→ Exercise prompt
Go through the data and tally the lines that hold the string "props". Reply with the total alone.

-- -- --

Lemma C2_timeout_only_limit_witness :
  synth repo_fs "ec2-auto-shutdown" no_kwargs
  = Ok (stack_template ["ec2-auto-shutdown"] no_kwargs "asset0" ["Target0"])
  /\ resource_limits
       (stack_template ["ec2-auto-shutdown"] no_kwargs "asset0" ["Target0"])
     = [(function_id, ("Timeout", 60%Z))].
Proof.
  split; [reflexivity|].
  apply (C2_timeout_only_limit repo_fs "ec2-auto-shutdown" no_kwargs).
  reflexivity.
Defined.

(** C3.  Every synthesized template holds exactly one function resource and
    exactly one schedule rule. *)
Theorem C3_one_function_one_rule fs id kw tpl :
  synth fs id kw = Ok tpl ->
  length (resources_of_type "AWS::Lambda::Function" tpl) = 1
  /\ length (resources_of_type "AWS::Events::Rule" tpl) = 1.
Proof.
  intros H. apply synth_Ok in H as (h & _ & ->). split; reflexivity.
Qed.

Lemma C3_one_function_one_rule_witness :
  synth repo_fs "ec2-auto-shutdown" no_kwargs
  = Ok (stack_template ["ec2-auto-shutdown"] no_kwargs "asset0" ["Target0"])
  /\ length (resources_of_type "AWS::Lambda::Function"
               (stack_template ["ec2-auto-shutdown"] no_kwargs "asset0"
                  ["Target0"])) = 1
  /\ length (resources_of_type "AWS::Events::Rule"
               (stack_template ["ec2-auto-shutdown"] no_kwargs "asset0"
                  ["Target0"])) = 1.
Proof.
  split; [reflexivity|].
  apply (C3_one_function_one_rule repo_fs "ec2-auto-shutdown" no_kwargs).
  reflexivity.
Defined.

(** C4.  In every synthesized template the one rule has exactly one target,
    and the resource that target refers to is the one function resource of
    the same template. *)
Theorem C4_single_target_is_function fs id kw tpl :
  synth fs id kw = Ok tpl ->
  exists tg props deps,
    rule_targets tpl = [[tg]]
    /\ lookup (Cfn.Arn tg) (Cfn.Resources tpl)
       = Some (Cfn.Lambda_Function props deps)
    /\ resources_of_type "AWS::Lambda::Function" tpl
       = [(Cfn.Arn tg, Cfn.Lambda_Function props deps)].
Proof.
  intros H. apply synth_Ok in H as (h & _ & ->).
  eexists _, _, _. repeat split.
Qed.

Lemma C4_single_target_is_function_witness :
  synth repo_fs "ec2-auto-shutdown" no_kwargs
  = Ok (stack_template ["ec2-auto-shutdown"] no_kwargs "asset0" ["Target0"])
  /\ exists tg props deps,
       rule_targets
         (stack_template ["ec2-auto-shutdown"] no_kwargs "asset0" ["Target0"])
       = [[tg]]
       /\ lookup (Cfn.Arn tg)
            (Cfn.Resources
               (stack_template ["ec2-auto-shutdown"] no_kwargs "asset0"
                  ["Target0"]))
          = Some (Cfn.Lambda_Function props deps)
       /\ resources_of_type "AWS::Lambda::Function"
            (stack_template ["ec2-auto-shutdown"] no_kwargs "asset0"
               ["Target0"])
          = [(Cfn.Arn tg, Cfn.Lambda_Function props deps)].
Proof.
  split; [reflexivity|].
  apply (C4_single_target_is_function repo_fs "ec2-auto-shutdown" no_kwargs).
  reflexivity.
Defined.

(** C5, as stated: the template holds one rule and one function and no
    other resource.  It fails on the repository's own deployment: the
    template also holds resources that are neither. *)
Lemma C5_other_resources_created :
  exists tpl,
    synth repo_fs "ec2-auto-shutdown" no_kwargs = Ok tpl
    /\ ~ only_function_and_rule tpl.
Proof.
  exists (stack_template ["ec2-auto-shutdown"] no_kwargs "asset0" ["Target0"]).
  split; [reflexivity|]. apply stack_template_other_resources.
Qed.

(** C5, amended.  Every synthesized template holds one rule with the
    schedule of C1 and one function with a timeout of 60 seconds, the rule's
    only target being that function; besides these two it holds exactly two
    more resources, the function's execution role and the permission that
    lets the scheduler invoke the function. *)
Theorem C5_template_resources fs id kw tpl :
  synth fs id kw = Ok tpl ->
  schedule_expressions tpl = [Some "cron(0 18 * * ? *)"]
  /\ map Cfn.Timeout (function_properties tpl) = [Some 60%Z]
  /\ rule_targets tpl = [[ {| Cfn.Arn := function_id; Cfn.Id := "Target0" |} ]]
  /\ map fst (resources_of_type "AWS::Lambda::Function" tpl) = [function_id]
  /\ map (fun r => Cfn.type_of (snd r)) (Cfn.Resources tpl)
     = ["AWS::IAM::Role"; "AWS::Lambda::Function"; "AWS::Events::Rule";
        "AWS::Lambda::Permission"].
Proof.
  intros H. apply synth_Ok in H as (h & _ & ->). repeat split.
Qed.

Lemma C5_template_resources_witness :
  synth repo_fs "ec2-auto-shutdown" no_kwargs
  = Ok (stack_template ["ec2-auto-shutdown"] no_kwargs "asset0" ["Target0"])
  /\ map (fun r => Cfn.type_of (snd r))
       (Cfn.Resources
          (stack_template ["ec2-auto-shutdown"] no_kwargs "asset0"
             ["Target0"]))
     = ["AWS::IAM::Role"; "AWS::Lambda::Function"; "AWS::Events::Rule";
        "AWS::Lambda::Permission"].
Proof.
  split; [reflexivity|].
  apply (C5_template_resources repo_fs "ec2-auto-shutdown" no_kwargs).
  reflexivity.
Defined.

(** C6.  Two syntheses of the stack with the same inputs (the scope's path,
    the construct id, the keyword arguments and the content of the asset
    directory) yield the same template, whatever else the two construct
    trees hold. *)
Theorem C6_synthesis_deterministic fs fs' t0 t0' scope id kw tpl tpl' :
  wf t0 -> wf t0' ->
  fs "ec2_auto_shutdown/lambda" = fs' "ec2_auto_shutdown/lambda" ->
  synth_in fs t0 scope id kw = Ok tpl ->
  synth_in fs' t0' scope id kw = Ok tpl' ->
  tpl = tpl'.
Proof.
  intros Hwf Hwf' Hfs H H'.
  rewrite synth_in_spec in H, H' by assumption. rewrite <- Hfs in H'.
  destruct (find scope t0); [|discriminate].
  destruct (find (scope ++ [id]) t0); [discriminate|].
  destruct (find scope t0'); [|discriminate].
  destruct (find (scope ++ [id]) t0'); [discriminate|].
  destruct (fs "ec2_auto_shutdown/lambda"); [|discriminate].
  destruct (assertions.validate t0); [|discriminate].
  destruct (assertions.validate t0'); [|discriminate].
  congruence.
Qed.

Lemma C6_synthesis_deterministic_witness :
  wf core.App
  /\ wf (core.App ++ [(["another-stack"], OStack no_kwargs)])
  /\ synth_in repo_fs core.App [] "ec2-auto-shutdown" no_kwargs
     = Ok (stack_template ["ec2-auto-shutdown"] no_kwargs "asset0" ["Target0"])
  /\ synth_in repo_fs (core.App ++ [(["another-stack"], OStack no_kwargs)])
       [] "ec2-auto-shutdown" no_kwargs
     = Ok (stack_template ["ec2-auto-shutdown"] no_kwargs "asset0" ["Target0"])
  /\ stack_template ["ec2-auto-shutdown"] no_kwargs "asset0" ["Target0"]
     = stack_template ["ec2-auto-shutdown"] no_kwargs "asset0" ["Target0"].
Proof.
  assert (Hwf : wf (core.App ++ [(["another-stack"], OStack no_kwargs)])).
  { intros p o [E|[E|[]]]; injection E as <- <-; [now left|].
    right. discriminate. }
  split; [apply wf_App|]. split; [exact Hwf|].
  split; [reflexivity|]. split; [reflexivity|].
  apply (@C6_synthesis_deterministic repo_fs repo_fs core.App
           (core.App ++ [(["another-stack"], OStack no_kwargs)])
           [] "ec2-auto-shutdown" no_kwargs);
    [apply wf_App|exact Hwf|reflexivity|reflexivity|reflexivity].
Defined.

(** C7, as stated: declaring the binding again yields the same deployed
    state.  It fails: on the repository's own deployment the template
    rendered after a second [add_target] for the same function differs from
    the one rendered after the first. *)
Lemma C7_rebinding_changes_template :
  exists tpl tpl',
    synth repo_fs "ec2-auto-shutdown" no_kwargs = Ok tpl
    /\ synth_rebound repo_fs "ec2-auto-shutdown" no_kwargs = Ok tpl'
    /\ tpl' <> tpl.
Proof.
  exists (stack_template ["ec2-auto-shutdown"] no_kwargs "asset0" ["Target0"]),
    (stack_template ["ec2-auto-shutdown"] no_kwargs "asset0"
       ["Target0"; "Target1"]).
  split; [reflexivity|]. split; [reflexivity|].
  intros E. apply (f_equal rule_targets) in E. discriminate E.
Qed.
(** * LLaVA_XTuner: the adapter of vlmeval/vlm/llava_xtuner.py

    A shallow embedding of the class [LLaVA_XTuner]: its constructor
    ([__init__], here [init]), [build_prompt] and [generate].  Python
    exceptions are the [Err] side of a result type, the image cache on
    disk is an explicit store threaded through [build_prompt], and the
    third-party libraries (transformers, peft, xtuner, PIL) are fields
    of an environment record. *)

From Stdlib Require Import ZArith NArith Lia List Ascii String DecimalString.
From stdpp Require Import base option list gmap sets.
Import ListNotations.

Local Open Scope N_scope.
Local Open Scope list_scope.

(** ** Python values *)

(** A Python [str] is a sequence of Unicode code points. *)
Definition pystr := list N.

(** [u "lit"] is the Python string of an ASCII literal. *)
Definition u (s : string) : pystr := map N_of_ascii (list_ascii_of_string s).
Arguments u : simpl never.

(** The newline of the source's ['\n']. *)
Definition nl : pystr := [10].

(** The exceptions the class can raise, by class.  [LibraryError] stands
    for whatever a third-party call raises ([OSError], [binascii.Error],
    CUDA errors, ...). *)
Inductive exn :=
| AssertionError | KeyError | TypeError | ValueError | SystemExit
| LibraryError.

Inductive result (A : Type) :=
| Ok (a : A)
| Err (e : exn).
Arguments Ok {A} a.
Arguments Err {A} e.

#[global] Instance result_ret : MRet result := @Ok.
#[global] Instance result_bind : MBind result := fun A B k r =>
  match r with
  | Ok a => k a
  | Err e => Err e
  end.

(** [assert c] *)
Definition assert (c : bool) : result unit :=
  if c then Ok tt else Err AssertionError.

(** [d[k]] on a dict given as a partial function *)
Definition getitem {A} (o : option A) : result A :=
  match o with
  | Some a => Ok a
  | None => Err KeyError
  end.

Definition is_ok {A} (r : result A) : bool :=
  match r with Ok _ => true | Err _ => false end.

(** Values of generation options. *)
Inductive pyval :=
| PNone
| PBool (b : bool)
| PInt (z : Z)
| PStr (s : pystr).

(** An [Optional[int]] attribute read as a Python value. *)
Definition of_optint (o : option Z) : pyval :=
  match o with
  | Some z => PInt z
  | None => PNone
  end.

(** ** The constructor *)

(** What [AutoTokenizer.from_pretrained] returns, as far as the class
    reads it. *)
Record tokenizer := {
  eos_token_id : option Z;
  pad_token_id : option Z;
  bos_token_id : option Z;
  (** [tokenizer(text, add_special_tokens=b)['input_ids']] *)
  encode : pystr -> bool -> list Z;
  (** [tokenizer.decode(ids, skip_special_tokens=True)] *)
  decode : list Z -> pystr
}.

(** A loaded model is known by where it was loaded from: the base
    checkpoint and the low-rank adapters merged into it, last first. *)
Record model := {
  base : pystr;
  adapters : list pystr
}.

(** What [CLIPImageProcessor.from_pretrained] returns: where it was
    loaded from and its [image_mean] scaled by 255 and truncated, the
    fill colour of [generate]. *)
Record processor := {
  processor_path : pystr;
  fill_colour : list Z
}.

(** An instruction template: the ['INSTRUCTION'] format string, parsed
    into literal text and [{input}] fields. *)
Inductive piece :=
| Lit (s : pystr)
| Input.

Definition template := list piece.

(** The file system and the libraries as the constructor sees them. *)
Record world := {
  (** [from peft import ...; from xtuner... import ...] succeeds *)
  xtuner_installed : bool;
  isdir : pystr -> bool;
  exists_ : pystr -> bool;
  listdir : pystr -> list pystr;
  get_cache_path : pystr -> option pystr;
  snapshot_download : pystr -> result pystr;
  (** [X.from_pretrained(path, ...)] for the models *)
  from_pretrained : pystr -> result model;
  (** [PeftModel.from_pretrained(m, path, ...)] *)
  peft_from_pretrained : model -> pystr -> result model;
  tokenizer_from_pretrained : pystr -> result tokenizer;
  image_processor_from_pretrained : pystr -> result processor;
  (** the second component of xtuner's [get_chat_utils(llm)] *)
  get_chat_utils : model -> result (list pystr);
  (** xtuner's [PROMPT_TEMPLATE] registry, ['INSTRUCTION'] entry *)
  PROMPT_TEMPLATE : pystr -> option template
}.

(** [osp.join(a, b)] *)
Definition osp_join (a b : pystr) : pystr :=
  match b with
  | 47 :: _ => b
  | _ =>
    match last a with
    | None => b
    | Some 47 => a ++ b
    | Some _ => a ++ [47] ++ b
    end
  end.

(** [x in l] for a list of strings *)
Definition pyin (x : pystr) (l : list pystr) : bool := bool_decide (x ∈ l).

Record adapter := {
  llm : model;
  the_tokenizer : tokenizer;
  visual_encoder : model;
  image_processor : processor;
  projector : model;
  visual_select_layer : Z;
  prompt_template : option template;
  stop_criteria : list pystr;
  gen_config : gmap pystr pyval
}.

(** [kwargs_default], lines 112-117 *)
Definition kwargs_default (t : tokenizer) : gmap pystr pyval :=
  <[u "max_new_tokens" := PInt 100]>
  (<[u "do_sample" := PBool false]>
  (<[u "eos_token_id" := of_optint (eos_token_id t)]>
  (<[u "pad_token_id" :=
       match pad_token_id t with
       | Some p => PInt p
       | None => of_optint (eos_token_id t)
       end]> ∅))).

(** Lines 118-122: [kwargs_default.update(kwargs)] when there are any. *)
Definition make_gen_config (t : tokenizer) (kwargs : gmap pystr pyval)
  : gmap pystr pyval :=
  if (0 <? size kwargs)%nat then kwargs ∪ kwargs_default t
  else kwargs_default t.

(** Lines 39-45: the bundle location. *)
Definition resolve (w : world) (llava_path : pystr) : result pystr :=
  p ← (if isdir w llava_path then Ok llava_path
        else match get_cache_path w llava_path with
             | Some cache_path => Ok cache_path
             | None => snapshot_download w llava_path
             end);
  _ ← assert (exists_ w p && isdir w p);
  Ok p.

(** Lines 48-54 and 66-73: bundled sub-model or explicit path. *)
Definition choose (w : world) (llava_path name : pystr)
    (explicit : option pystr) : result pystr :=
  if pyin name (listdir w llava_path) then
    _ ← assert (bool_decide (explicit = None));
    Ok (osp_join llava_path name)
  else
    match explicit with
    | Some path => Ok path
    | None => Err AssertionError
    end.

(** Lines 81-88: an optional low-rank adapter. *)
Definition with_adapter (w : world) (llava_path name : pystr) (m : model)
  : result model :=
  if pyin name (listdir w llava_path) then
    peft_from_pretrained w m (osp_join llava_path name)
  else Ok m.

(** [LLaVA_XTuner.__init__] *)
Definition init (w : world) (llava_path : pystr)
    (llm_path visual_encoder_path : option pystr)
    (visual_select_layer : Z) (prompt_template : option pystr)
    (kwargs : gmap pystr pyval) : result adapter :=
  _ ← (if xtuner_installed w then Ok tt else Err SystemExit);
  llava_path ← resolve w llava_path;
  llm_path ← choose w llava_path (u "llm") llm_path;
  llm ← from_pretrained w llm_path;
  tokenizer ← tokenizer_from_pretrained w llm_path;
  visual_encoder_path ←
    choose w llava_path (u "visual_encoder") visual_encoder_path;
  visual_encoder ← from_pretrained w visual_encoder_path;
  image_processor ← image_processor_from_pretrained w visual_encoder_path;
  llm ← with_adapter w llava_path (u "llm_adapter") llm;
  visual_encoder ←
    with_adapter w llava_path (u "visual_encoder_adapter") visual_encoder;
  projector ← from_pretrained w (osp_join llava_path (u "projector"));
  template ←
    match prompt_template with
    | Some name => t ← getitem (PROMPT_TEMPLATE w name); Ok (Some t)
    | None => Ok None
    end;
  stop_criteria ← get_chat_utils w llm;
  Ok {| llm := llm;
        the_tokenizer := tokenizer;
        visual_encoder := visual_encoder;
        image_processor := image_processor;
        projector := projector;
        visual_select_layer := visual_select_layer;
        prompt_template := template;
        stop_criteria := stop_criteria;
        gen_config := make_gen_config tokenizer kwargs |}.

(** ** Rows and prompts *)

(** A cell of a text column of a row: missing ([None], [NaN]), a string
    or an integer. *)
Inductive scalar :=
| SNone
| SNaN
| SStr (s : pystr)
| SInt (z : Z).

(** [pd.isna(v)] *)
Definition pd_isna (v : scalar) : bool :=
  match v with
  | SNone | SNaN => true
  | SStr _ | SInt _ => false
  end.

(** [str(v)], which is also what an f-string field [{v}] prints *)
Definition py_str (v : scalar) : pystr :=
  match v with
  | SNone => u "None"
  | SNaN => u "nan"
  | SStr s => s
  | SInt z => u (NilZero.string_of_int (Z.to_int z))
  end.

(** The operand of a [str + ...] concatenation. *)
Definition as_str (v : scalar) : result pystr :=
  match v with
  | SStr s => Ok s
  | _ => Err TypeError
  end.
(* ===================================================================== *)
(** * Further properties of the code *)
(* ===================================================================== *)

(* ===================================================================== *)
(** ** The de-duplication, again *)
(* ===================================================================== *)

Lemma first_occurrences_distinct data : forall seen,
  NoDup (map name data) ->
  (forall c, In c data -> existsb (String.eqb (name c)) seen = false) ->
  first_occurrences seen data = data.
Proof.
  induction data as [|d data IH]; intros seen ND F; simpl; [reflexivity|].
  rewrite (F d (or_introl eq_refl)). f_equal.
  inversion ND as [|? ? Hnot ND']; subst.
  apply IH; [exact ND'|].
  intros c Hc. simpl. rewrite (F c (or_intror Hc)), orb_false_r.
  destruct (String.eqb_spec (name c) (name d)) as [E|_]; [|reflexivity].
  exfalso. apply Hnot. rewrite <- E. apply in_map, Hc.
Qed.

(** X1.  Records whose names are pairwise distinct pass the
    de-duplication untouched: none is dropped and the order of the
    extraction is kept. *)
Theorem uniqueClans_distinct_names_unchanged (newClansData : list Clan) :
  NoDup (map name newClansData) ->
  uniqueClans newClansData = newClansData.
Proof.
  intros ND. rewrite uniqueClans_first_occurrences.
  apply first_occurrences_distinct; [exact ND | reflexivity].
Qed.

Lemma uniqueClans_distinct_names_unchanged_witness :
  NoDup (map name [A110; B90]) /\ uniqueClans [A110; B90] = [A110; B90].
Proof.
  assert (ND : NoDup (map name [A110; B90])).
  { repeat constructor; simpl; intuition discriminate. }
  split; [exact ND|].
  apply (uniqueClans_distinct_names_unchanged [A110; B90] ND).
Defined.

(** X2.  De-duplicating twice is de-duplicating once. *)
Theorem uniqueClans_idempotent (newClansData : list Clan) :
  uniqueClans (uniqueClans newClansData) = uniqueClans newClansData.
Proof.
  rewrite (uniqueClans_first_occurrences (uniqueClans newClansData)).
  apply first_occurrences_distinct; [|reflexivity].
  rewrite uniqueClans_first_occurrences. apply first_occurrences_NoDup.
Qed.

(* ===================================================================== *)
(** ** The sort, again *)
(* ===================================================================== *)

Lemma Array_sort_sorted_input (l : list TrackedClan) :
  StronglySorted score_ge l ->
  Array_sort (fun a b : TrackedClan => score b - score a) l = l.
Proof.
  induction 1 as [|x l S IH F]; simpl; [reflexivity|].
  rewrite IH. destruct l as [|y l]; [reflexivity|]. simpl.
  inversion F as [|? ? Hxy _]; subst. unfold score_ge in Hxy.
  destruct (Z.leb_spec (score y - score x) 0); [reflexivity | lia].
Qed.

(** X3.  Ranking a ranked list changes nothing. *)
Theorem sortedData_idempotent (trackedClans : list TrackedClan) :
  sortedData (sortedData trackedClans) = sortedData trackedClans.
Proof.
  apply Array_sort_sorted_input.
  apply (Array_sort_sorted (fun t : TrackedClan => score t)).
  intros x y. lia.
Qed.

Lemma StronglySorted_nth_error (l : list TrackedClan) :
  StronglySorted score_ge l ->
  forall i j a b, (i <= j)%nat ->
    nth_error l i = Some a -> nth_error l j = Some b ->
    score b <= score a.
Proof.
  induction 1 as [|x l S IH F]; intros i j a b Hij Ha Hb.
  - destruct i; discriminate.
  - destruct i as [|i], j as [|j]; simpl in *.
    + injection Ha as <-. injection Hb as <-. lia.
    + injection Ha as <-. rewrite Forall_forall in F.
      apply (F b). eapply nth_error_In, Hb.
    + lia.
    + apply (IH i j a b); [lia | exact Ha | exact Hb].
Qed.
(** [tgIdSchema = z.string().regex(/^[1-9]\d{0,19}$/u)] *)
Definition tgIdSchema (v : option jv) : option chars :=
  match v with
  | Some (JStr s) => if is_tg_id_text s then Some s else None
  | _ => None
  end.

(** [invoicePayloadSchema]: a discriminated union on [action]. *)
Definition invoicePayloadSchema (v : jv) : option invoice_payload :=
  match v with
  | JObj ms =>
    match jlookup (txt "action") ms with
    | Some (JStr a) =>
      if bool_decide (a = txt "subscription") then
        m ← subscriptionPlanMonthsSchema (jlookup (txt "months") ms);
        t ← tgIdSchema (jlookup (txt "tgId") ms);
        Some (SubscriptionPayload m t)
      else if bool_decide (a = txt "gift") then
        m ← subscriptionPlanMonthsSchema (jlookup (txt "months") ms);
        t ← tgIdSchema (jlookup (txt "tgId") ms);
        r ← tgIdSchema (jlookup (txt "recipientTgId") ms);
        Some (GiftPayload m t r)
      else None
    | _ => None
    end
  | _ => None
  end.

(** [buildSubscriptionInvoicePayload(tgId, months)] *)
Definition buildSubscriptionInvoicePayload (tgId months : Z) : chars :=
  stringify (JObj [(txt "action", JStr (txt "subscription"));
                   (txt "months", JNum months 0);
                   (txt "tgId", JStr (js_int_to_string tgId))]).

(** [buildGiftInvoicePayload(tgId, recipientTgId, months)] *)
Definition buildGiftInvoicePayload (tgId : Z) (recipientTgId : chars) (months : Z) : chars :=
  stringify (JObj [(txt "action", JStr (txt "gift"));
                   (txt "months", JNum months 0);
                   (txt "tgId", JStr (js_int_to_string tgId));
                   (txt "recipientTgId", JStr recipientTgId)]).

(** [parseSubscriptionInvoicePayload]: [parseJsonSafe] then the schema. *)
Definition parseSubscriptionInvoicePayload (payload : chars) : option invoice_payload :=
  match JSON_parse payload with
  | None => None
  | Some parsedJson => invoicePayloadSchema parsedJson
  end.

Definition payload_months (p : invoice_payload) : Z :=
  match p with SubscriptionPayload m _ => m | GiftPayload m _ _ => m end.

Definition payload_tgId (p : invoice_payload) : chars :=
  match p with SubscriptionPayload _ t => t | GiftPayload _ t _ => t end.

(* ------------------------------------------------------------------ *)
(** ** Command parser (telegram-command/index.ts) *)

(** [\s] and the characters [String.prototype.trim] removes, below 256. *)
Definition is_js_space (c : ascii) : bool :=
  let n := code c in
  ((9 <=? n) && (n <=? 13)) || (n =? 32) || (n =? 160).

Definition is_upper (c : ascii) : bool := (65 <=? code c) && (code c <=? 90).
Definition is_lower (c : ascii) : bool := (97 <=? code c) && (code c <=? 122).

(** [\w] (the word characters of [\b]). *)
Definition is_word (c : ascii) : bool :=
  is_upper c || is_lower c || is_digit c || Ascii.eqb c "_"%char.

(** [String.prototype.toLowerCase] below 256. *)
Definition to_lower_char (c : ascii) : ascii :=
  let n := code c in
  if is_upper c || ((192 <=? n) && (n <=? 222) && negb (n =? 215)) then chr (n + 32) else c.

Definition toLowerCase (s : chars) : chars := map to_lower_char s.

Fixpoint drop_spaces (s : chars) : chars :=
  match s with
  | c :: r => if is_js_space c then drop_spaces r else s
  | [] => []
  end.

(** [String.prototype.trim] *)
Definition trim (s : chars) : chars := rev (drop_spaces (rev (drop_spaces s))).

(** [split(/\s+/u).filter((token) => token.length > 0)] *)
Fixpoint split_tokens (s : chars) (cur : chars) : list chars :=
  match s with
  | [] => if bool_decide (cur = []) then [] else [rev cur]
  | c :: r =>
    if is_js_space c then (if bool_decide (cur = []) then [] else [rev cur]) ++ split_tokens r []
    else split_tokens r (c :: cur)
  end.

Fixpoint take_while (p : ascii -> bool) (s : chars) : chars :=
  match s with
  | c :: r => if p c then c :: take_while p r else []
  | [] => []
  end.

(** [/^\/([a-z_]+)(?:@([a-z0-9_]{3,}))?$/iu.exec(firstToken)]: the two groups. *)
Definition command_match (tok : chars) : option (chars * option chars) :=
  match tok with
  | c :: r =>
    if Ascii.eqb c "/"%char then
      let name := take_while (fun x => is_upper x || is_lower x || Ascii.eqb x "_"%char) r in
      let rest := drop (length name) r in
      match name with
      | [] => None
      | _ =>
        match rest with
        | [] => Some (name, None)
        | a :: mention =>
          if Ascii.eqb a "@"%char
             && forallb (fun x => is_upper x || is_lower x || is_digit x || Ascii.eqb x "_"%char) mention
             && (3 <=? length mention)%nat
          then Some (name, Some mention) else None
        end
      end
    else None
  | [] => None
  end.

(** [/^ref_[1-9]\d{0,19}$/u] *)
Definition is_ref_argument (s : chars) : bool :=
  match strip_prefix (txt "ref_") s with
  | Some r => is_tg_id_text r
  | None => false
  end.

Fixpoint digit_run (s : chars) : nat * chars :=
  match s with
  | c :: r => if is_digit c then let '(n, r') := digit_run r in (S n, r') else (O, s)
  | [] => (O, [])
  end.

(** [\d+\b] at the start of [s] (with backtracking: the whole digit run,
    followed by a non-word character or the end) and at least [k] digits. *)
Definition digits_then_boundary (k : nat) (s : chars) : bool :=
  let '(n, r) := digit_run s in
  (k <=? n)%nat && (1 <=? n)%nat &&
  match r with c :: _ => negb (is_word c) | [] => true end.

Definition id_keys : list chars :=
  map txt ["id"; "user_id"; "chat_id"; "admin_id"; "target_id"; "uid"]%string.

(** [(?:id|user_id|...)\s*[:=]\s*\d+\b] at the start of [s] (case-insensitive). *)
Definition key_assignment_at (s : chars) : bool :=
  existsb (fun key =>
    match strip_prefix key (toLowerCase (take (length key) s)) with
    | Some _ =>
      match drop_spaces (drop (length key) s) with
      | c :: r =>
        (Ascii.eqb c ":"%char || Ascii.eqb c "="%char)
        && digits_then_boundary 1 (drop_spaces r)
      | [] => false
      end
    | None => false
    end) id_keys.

-- -- --

→ Completed exercise
6